**Assignment:**
Repeat the lines from the line with "match d with" to the line with "match v with" in the listing below, keeping both end lines and adding nothing.

**Extracted records:**
=== Begin Enclosure ===

Lemma started_tree devs leds h : started devs leds h ->
  device_tree h = Tree.Devfs (Tree.nodes (device_tree h)) ∅ ∅ /\ DevfsState.inv (Tree.Devfs (Tree.nodes (device_tree h)) ∅ ∅)
  /\ (forall a o ud, gpio_file 0 devs a o ud -> file_entry (Tree.nodes (device_tree h)) a o ud)
  /\ (forall a o ud, led_file 0 leds a o ud -> file_entry (Tree.nodes (device_tree h)) a o ud).
Proof.
  intros [(al & al' & w0 & h1 & E1 & E2 & E3) [Hf Hd] _ _ [Hp Hlp] _]. rewrite <- E3 in Hlp.
  destruct (tree_of_registrations Hmax al al' devs w0 h1 _ _ Hp Hlp E1 E2) as (Hinv & _ & _ & Hent).
  split_and!; [by destruct (device_tree h); cbn in *; subst|done|intros a o ud Hg; apply Hent; by left|].
  intros a o ud Hl. apply Hent. right. by rewrite E3.
Qed.

(** C6: the blink application on a board after start-up, whatever the rest of the
    host is: the pin named by its argument is made an output, goes high and low ten
    times with 500 ms between the changes, and is read once; the controller sees
    exactly these operations and nothing else, the application logs ON and OFF, then
    the value it read, and devfs is left as it was. *)
Theorem blink_drives_pin {PC : PartClock W Gpio.world gpio_passes} devs leds i d buf argv m h :
  started devs leds h -> devs !! i = Some d -> number_argument argv 2 = Gpio.pin d -> (Gpio.pin d < 2 ^ 31)%Z ->
  (forall t, App.webos_app_path_allowed (Some c) (Some (gpio_path (Gpio.pin d) t)) = true) -> (15 <= App.max_io_bytes c)%Z ->
  literals blink_texts m -> array buf 16 m -> apart blink_texts buf 16 ->
  exists h', run (application (blink lit clock buf argv) m) h = (true, h')
    /\ context h' = context h /\ device_tree h' = device_tree h
    /\ part (board h') = Gpio.World (<[i := Gpio.Dev (Gpio.pin d) 0 true true true]> devs) (Gpio.open_files (part (board h)))
                           (GpioSteps.drive i blink_ops (Gpio.hw (part (board h))))
    /\ messages (events h') = messages (events h) ++ blink_log.
Proof.
  intros Hs Hd Harg Hpin Hallowed Hio Hm Ha Hap. destruct (started_tree devs leds h Hs) as (Et & Hinv & Hf & _).
  destruct Hs as [_ _ Hg _ [Hp _] Hc].
  assert (0 <= Gpio.pin d)%Z as Hpos by (unfold pins_ok in Hp; rewrite Forall_forall in Hp; apply Hp; by eapply list_elem_of_lookup_2).
  destruct (triple_blink (device_tree h) i (Gpio.pin d) (part (board h)) ltac:(rewrite Hg; by eapply lookup_lt_Some) ltac:(done) Hio
    ltac:(intros t; rewrite Et; by eapply gpio_opens) Hallowed buf argv m d) as (m' & Ht); try done; [by rewrite Hg|].
  destruct (triple_run _ _ _ _ _ _ _ _ h Ht) as (h' & Er & [Rc Rt Rp] & Hmsg); [by split|].
  exists h'. split_and!; [done|by rewrite Rc, Hc|done| |done]. rewrite Rp. unfold after. by rewrite Hg.
Qed.

(** C18: the led_colors application on a board after start-up, whatever the rest of the
    host is: the strip of pin 48 shows black, blue, green, cyan, red, magenta, yellow
    and white on all its pixels, each for 500 ms, as many times as the argument says,
    and is black in the end; the strip sees exactly these updates, the application logs
    the names of the colours, and devfs is left as it was. *)
Theorem led_colors_drives_strip {PC : PartClock W RgbLed.world led_passes} devs leds i d rgb off argv m h :
  started devs leds h -> leds !! i = Some d -> RgbLed.webos_pin d = 48%Z ->
  App.webos_app_path_allowed (Some c) (Some color_path) = true -> (3 <= App.max_io_bytes c)%Z ->
  array rgb 3 m -> apart led_texts rgb 3 -> array off 1 m -> apart led_texts off 1 -> literals led_texts m ->
  exists h', run (application (led_colors lit clock rgb off argv) m) h = (true, h')
    /\ context h' = context h /\ device_tree h' = device_tree h
    /\ part (board h') = RgbLed.World (<[i := LedSteps.recolor d (Rgb 0 0 0)]> leds) (RgbLed.open_files (part (board h)))
                           (LedSteps.drive i (led_ops d (Z.to_nat (number_argument argv 3))) (RgbLed.hw (part (board h))))
    /\ messages (events h') = messages (events h) ++ led_log (Z.to_nat (number_argument argv 3)).
Proof.
  intros Hs Hd Hpin Hallowed Hio Ha Hap Hb Hbp Hm. destruct (started_tree devs leds h Hs) as (Et & Hinv & _ & Hf).
  destruct Hs as [_ _ _ Hl [_ Hp] Hc].
  destruct (triple_led (device_tree h) i d (part (board h)) ltac:(by rewrite Hl) Hio
    ltac:(rewrite Et; change color_path with (led_color_path 48); rewrite <- Hpin; by eapply led_opens) Hallowed rgb off argv m)
    as (m' & Ht); try done.
  destruct (triple_run _ _ _ _ _ _ _ _ h Ht) as (h' & Er & [Rc Rt Rp] & Hmsg); [by split|].
  exists h'. split_and!; [done|by rewrite Rc, Hc|done| |done]. rewrite Rp. unfold showing. by rewrite Hl.
Qed.
End apps.
End SampleAppsSpec.
(* ===== verification/WasmExec.v ===== *)
(** * Running WebAssembly applications

    Model of iwasm_init, iwasm_exec_file, validate_module_abi and
    webos_iwasm_vprintf of src/app/src/services/iwasm/iwasm.c: an application is
    read from the file system into the shared heap, loaded, checked for its ABI
    version, instantiated and run in the development context.

    The WebAssembly runtime is any [Wamr].  What a module does while it runs is a
    [behaviour] of WasmHost.v: its calls of the host functions.  The field [trace]
    is a ghost, the history of what the execution acquires and releases. *)

From S2P Require Import Prelude CLib AppContext HttpClient AppFs WasmMemory WasmHost WasmHeap.
From Stdlib Require Import ZArith Lia.
From Stdlib Require Import Strings.Byte.
From stdpp Require Import base numbers list list_numbers strings.

Definition STACK_SIZE : Z := 65536.
Definition HEAP_SIZE : Z := 65536.

(** [sizeof(uint32_t)], the length of the version in the metadata. *)
Definition VERSION_SIZE : nat := 4.

(** The runtime: its state, with the shared heap it allocates from.  Running code
    of a module - the start functions during the instantiation, or main - is a
    behaviour and what follows when it has ended, with or without an exception. *)
Class Wamr `{AppMemory} `{SharedHeap} := {
  wamr : Type;
  wasm_module : Type;
  wasm_instance : Type;
  wasm_runtime_full_init : wamr * smem -> bool * (wamr * smem);
  wasm_runtime_init_thread_env : wamr * smem -> bool * (wamr * smem);
  wasm_runtime_load : list byte -> wamr * smem -> option wasm_module * (wamr * smem);
  wasm_runtime_get_custom_section : wasm_module -> cstr -> wamr * smem -> option (list byte);
  wasm_runtime_instantiate : wasm_module -> Z -> Z -> wamr * smem ->
    WasmHost.behaviour * (bool -> list WasmHost.host_event -> option wasm_instance * (wamr * smem));
  wasm_application_execute_main : wasm_instance -> list cstr -> wamr * smem ->
    WasmHost.behaviour * (bool -> list WasmHost.host_event -> bool * (wamr * smem));
  wasm_runtime_deinstantiate : wasm_instance -> wamr * smem -> wamr * smem;
  wasm_runtime_unload : wasm_module -> wamr * smem -> wamr * smem;
}.

Module WasmExec.

(** What an execution acquires and releases. *)
Inductive exec_event :=
| ExOpen (path : cstr) (ret : Z)
| ExClose
| ExMalloc (size p : Z)
| ExFree (p : Z)
| ExLoad (wasm : list byte) (ok : bool)
| ExUnload
| ExAbi (ret : Z)
| ExInstantiate (ok : bool)
| ExDeinstantiate
| ExMain (argv : list cstr) (ok : bool).

Section exec.
Context {M : AppMemory} {F : AppFs} {K : KernelHeap} {L : HttpLimits} {P : UrlParser} {N : NetStack}.
Context {H : SharedHeap} {W : Wamr}.

(** The statics of iwasm.c - a shell is a number -, the runtime and everything the
    host functions use; [console] is what was printed, and where. *)
Record iwasm := Iwasm {
  runtime_ready : bool;
  active_shell : option nat;
  runtime : wamr * smem;
  sys : WasmHost.host;
  console : list (option nat * cstr);
  trace : list exec_event;
}.

Definition set_ready (b : bool) (s : iwasm) : iwasm := Iwasm b (active_shell s) (runtime s) (sys s) (console s) (trace s).
Definition set_shell (sh : option nat) (s : iwasm) : iwasm := Iwasm (runtime_ready s) sh (runtime s) (sys s) (console s) (trace s).
Definition set_runtime (r : wamr * smem) (l : list exec_event) (s : iwasm) : iwasm :=
  Iwasm (runtime_ready s) (active_shell s) r (sys s) (console s) (trace s ++ l).
Definition set_sys (h : WasmHost.host) (l : list exec_event) (s : iwasm) : iwasm :=
  Iwasm (runtime_ready s) (active_shell s) (runtime s) h (console s) (trace s ++ l).
Definition set_files (f : appfs) (l : list exec_event) (s : iwasm) : iwasm := set_sys (WasmHost.set_host_fs f [] (sys s)) l s.
Definition log (e : exec_event) (s : iwasm) : iwasm := set_runtime (runtime s) [e] s.

(** The output of the runtime and of applications, already formatted. *)
Definition webos_iwasm_vprintf (text : cstr) (s : iwasm) : Z * iwasm :=
  (0%Z, Iwasm (runtime_ready s) (active_shell s) (runtime s) (sys s) (console s ++ [(active_shell s, text)]) (trace s)).

Definition iwasm_init (s : iwasm) : Z * iwasm :=
  let '(ok, r) := wasm_runtime_full_init (runtime s) in
  let s := set_runtime r [] s in
  if ok then (0%Z, set_ready true s) else ((- EIO)%Z, s).

(** The version is little endian, like every [uint32_t] that is read so. *)
Definition validate_module_abi (module : wasm_module) (s : iwasm) : Z :=
  match wasm_runtime_get_custom_section module (cs ".custom_section.webos.abi") (runtime s) with
  | None => WEBOS_UNSUPPORTED
  | Some metadata =>
      if decide (length metadata <> VERSION_SIZE) then WEBOS_UNSUPPORTED
      else App.webos_abi_check_version (get_le32 metadata)
  end.

(** The development context: the devices, all applications' files, any server. *)
Definition grant_development (c : App.webos_app_context) : App.webos_app_context := {|
  App.id := App.id c; App.version := App.version c; App.storage_root := App.storage_root c;
  App.path_grants := <[0 := Some (cs "/dev")]> (<[1 := Some (cs "/STORAGE:/apps")]> (App.path_grants c));
  App.path_grant_count := 2;
  App.http_origins := <[0 := Some (cs "*")]> (App.http_origins c);
  App.http_origin_count := 1;
  App.max_io_bytes := App.max_io_bytes c;
  App.ready := App.ready c; App.ready_at_ms := App.ready_at_ms c; App.heartbeat_at_ms := App.heartbeat_at_ms c |}.

(** [struct webos_app_context context] is not initialised. *)
Definition development_context (garbage : App.webos_app_context) : Z * option App.webos_app_context :=
  let '(ret, c) := App.webos_app_context_init (Some garbage) (Some (cs "shell-app")) (Some (cs "development")) in
  (ret, if decide (ret = WEBOS_OK) then grant_development <$> c else None).

(** Code of the module runs with the custom data [c]. *)
Definition run_module (b : WasmHost.behaviour) (c : option App.webos_app_context) (s : iwasm) : (bool * list WasmHost.host_event) * iwasm :=
  let h := WasmHost.set_context c (sys s) in
  let '(ok, h') := WasmHost.run b h in
  ((ok, drop (length (WasmHost.events h)) (WasmHost.events h')), set_sys h' [] s).

(** The call of main; the context is the custom data while the instance lives. *)
Definition execute (sh : nat) (inst : wasm_instance) (context : option App.webos_app_context) (app_argv : list cstr) (s : iwasm)
    : Z * iwasm :=
  let s := set_shell (Some sh) s in
  let '(b, after) := wasm_application_execute_main inst app_argv (runtime s) in
  let '((ok, l), s) := run_module b context s in
  let '(ok, r) := after ok l in
  let s := set_shell None (set_runtime r [ExMain app_argv ok] s) in
  (if ok then 0%Z else (- EIO)%Z, s).

(** From the instantiation to [cleanup_instance]. *)
Definition exec_module (sh : nat) (module : wasm_module) (garbage : App.webos_app_context) (app_argv : list cstr) (s : iwasm) : Z * iwasm :=
  let '(start, after) := wasm_runtime_instantiate module STACK_SIZE HEAP_SIZE (runtime s) in
  let '((ok, l), s) := run_module start None s in
  let '(module_inst, r) := after ok l in
  let s := set_runtime r [ExInstantiate (bool_decide (module_inst <> None))] s in
  match module_inst with
  | None => ((- EINVAL)%Z, s)
  | Some inst =>
      let '(ret, context) := development_context garbage in
      let '(ret, s) := if decide (ret <> WEBOS_OK) then (ret, s) else execute sh inst context app_argv s in
      (* cleanup_instance *)
      (ret, set_runtime (wasm_runtime_deinstantiate inst (runtime s)) [ExDeinstantiate] s)
  end.

(** From the load to [cleanup_module]. *)
Definition exec_loaded (sh : nat) (buf file_size : Z) (garbage : App.webos_app_context) (app_argv : list cstr) (s : iwasm) : Z * iwasm :=
  let wasm := sload buf (Z.to_nat file_size) (runtime s).2 in
  let '(module, r) := wasm_runtime_load wasm (runtime s) in
  let s := set_runtime r [ExLoad wasm (bool_decide (module <> None))] s in
  match module with
  | None => ((- EINVAL)%Z, s)
  | Some module =>
      let ret := validate_module_abi module s in
      let s := log (ExAbi ret) s in
      let '(ret, s) := if decide (ret <> WEBOS_OK) then (ret, s) else exec_module sh module garbage app_argv s in
      (* cleanup_module *)
      (ret, set_runtime (wasm_runtime_unload module (runtime s)) [ExUnload] s)
  end.

Definition close (file : app_file) (s : iwasm) : iwasm := set_files (fs_close file (WasmHost.host_fs (sys s))).2 [ExClose] s.

(** From the allocation of the buffer to [cleanup_buf]. *)
Definition exec_sized (sh : nat) (file : app_file) (file_size : Z) (garbage : App.webos_app_context) (app_argv : list cstr) (s : iwasm)
    : Z * iwasm :=
  let '((_, file), f) := fs_seek file 0 FS_SEEK_SET (WasmHost.host_fs (sys s)) in
  let s := set_files f [] s in
  let '(buf, m) := WasmHeap.iwasm_malloc (u32 file_size) (runtime s).2 in
  let s := set_runtime ((runtime s).1, m) [ExMalloc file_size buf] s in
  if decide (buf = 0%Z) then ((- ENOMEM)%Z, close file s)
  else
    let '(((ret, d), file), f) := fs_read file (Z.to_nat file_size) (WasmHost.host_fs (sys s)) in
    let s := set_runtime ((runtime s).1, sstore buf d (runtime s).2) [] (set_files f [] s) in
    let s := close file s in
    let '(ret, s) := if decide (ret < 0)%Z then (ret, s) else exec_loaded sh buf file_size garbage app_argv s in
    (* cleanup_buf *)
    (ret, set_runtime ((runtime s).1, WasmHeap.iwasm_free buf (runtime s).2) [ExFree buf] s).

Definition iwasm_exec_file (sh : nat) (path : cstr) (app_argv : list cstr) (garbage : App.webos_app_context) (s : iwasm) : Z * iwasm :=
  if negb (runtime_ready s) then ((- EIO)%Z, s)
  else
    let '((ret, file), f) := fs_open FS_O_READ path (WasmHost.host_fs (sys s)) in
    let s := set_files f [ExOpen path ret] s in
    if decide (ret <> 0%Z) then (ret, s)
    else
      let '((ret, file), f) := fs_seek file 0 FS_SEEK_END (WasmHost.host_fs (sys s)) in
      let s := set_files f [] s in
      if decide (ret <> 0%Z) then (ret, close file s)
      else
        let file_size := fs_tell file (WasmHost.host_fs (sys s)) in
        if decide (file_size <= 0)%Z then ((- EINVAL)%Z, close file s)
        else exec_sized sh file file_size garbage app_argv s.
End exec.
End WasmExec.
(** C15: the service never stalls: while a shell has the mutex, it or the thread
    can go on, and once the two have gone on eleven times together - whatever the
    other shells did in between, more commands included - the shell has returned
    its answer and released the mutex. *)
Theorem commands_complete s i :
  reachable garbage s -> exec_lock s = Some i ->
  (exists a s', working i a = true /\ act garbage a s = Some s')
  /\ forall l s', schedule garbage l s = Some s' -> 11 <= length (filter (working i) l) ->
       exists l1 l2 s1 r z, l = l1 ++ l2 /\ schedule garbage l1 s = Some s1 /\ exec_lock s1 = None
         /\ answers s1 = answers s ++ [((i, r), z)].
Proof.
  intros Hs Hl. apply reachable_consistent in Hs. split; [by apply holder_progress|]. intros l s' Hsched Hc.
  apply (schedule_answers l i s s'); [done..|]. pose proof (remaining_bound s). lia.
Qed.
End service.
End WasmServiceSpec.
(** * briefcase: precedential case-based reasoning

    A shallow embedding of [briefcase.py] (classes [Factor], [Case],
    [PriorityOrder]) and the properties of its consistency algorithm.

    Conventions of the embedding:
    - a [frozenset] of factors is a [gset Factor]; equality of frozensets is
      Leibniz equality of [gset]s;
    - a [defaultdict(set)] is an insertion-ordered association list of
      buckets with pairwise distinct keys (a Python [dict] iterates in
      insertion order); reading a missing key inserts an empty bucket;
    - a method of [PriorityOrder] is a computation in a state-and-exception
      monad over the two dictionaries of the object; the state reached when
      an exception is raised is kept, as it is in Python;
    - iteration over a [set] follows [elements] (Python leaves that order
      unspecified). *)

From stdpp Require Import base decidable countable gmap strings list sorting relations.

Set Warnings "-clear-no-such-hyp".

(** ** Values *)

(** [decision_enum = Enum("Decision", ["pi", "delta", "un"])] *)
Inductive decision_enum : Type := pi | delta | un.

(** The values the code stores as a polarity or a decision: a member of
    [decision_enum], or a plain string (the default polarity of [Factor] is
    the string ["un"]). *)
Inductive pyval : Type :=
  | VEnum (d : decision_enum)
  | VStr (s : string).

Inductive exn : Type := KeyError | ValueError | TypeError | RuntimeError.

Inductive result (A : Type) : Type :=
  | Ok (a : A)
  | Raise (e : exn).
Arguments Ok {A} a.
Arguments Raise {A} e.

Definition is_raise {A} (r : result A) : Prop :=
  match r with Ok _ => False | Raise _ => True end.

#[global] Instance decision_enum_eq_dec : EqDecision decision_enum.
Proof. solve_decision. Defined.

#[global] Instance exn_eq_dec : EqDecision exn.
Proof. solve_decision. Defined.

#[global] Instance pyval_eq_dec : EqDecision pyval.
Proof. solve_decision. Defined.

Definition decision_enum_to_nat (d : decision_enum) : nat :=
  match d with pi => 0 | delta => 1 | un => 2 end.

Definition decision_enum_of_nat (n : nat) : decision_enum :=
  match n with 0 => pi | 1 => delta | _ => un end.

#[global] Instance decision_enum_countable : Countable decision_enum.
Proof.
  apply (inj_countable' decision_enum_to_nat decision_enum_of_nat).
  intros []; reflexivity.
Defined.

Definition pyval_to_sum (v : pyval) : decision_enum + string :=
  match v with VEnum d => inl d | VStr s => inr s end.

Definition pyval_of_sum (x : decision_enum + string) : pyval :=
  match x with inl d => VEnum d | inr s => VStr s end.

#[global] Instance pyval_countable : Countable pyval.
Proof.
  apply (inj_countable' pyval_to_sum pyval_of_sum).
  intros []; reflexivity.
Defined.

(** Python's [==] between two such values: enum members are equal to
    themselves only, and a string never equals an enum member. *)
Definition py_eqb (a b : pyval) : bool := bool_decide (a = b).

(** ** Factor *)

Record Factor : Type := mkFactor { name : string; polarity : pyval }.

#[global] Instance Factor_eq_dec : EqDecision Factor.
Proof. solve_decision. Defined.

#[global] Instance Factor_countable : Countable Factor.
Proof.
  apply (inj_countable' (λ f, (name f, polarity f)) (λ p, mkFactor p.1 p.2)).
  intros []; reflexivity.
Defined.

(** [Factor.__init__(self, name, polarity="un")]: an absent argument is
    [None]. The constructor has no failing path. *)
Definition Factor_init (name : string) (polarity : option pyval) : result Factor :=
  Ok (mkFactor name (default (VStr "un") polarity)).

(** [Factor.__eq__] between two factors. *)
Definition Factor_eq (self other : Factor) : bool :=
  bool_decide (name self = name other) && py_eqb (polarity self) (polarity other).

Abbreviation fset := (gset Factor).

(** ** Case *)

Record Case : Type := mkCase {
  pi_factors : fset;
  delta_factors : fset;
  decision : pyval;
  reason : fset
}.
(** The matcher reaches exactly the end points of the matches. *)
Lemma run_spec (r : regex) :
  forall prev s k,
    run fl r prev s k = true <->
    exists prev' s', matches fl r prev s prev' s' /\ k prev' s' = true.
Proof.
  induction r as [|cs|r1 IH1 r2 IH2|r1 IH1 r2 IH2|greedy r IH|];
    intros prev s k; simpl.
  - split.
    + intros H. exists prev, s. split; [constructor | exact H].
    + intros (prev' & s' & M & K). inversion M; subst. exact K.
  - destruct s as [|a s].
    + split; [discriminate|]. intros (prev' & s' & M & _). inversion M.
    + destruct (unit_in fl cs a) eqn:U.
      * split.
        -- intros H. exists (Some a), s. split; [constructor; exact U | exact H].
        -- intros (prev' & s' & M & K). inversion M; subst. exact K.
      * split; [discriminate|].
        intros (prev' & s' & M & _). inversion M; subst. congruence.
  - rewrite IH1. split.
    + intros (prev1 & s1 & M1 & H). apply IH2 in H.
      destruct H as (prev2 & s2 & M2 & K).
      exists prev2, s2. split; [econstructor; eassumption | exact K].
    + intros (prev2 & s2 & M & K). inversion M; subst.
      eexists _, _. split; [eassumption|]. apply IH2. eauto.
  - split.
    + intros H.
      destruct (run fl r1 prev s k) eqn:R1.
      * apply IH1 in R1. destruct R1 as (prev' & s' & M & K).
        exists prev', s'. split; [apply M_Alt_left; exact M | exact K].
      * apply IH2 in H. destruct H as (prev' & s' & M & K).
        exists prev', s'. split; [apply M_Alt_right; exact M | exact K].
    + intros (prev' & s' & M & K). inversion M; subst.
      * assert (run fl r1 prev s k = true) as -> by (apply IH1; eauto).
        reflexivity.
      * assert (run fl r2 prev s k = true) as -> by (apply IH2; eauto).
        destruct (run fl r1 prev s k); reflexivity.
  - apply star_loop_spec; [exact IH | lia].
  - destruct (at_line_start fl prev) eqn:B.
    + split.
      * intros H. exists prev, s. split; [constructor; exact B | exact H].
      * intros (prev' & s' & M & K). inversion M; subst. exact K.
    + split; [discriminate|].
      intros (prev' & s' & M & _). inversion M; subst. congruence.
Qed.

=== End Enclosure ===

**Solution:**
  match d with pi => 0 | delta => 1 | un => 2 end.

Definition decision_enum_of_nat (n : nat) : decision_enum :=
  match n with 0 => pi | 1 => delta | _ => un end.

#[global] Instance decision_enum_countable : Countable decision_enum.
Proof.
  apply (inj_countable' decision_enum_to_nat decision_enum_of_nat).
  intros []; reflexivity.
Defined.

Definition pyval_to_sum (v : pyval) : decision_enum + string :=
  match v with VEnum d => inl d | VStr s => inr s end.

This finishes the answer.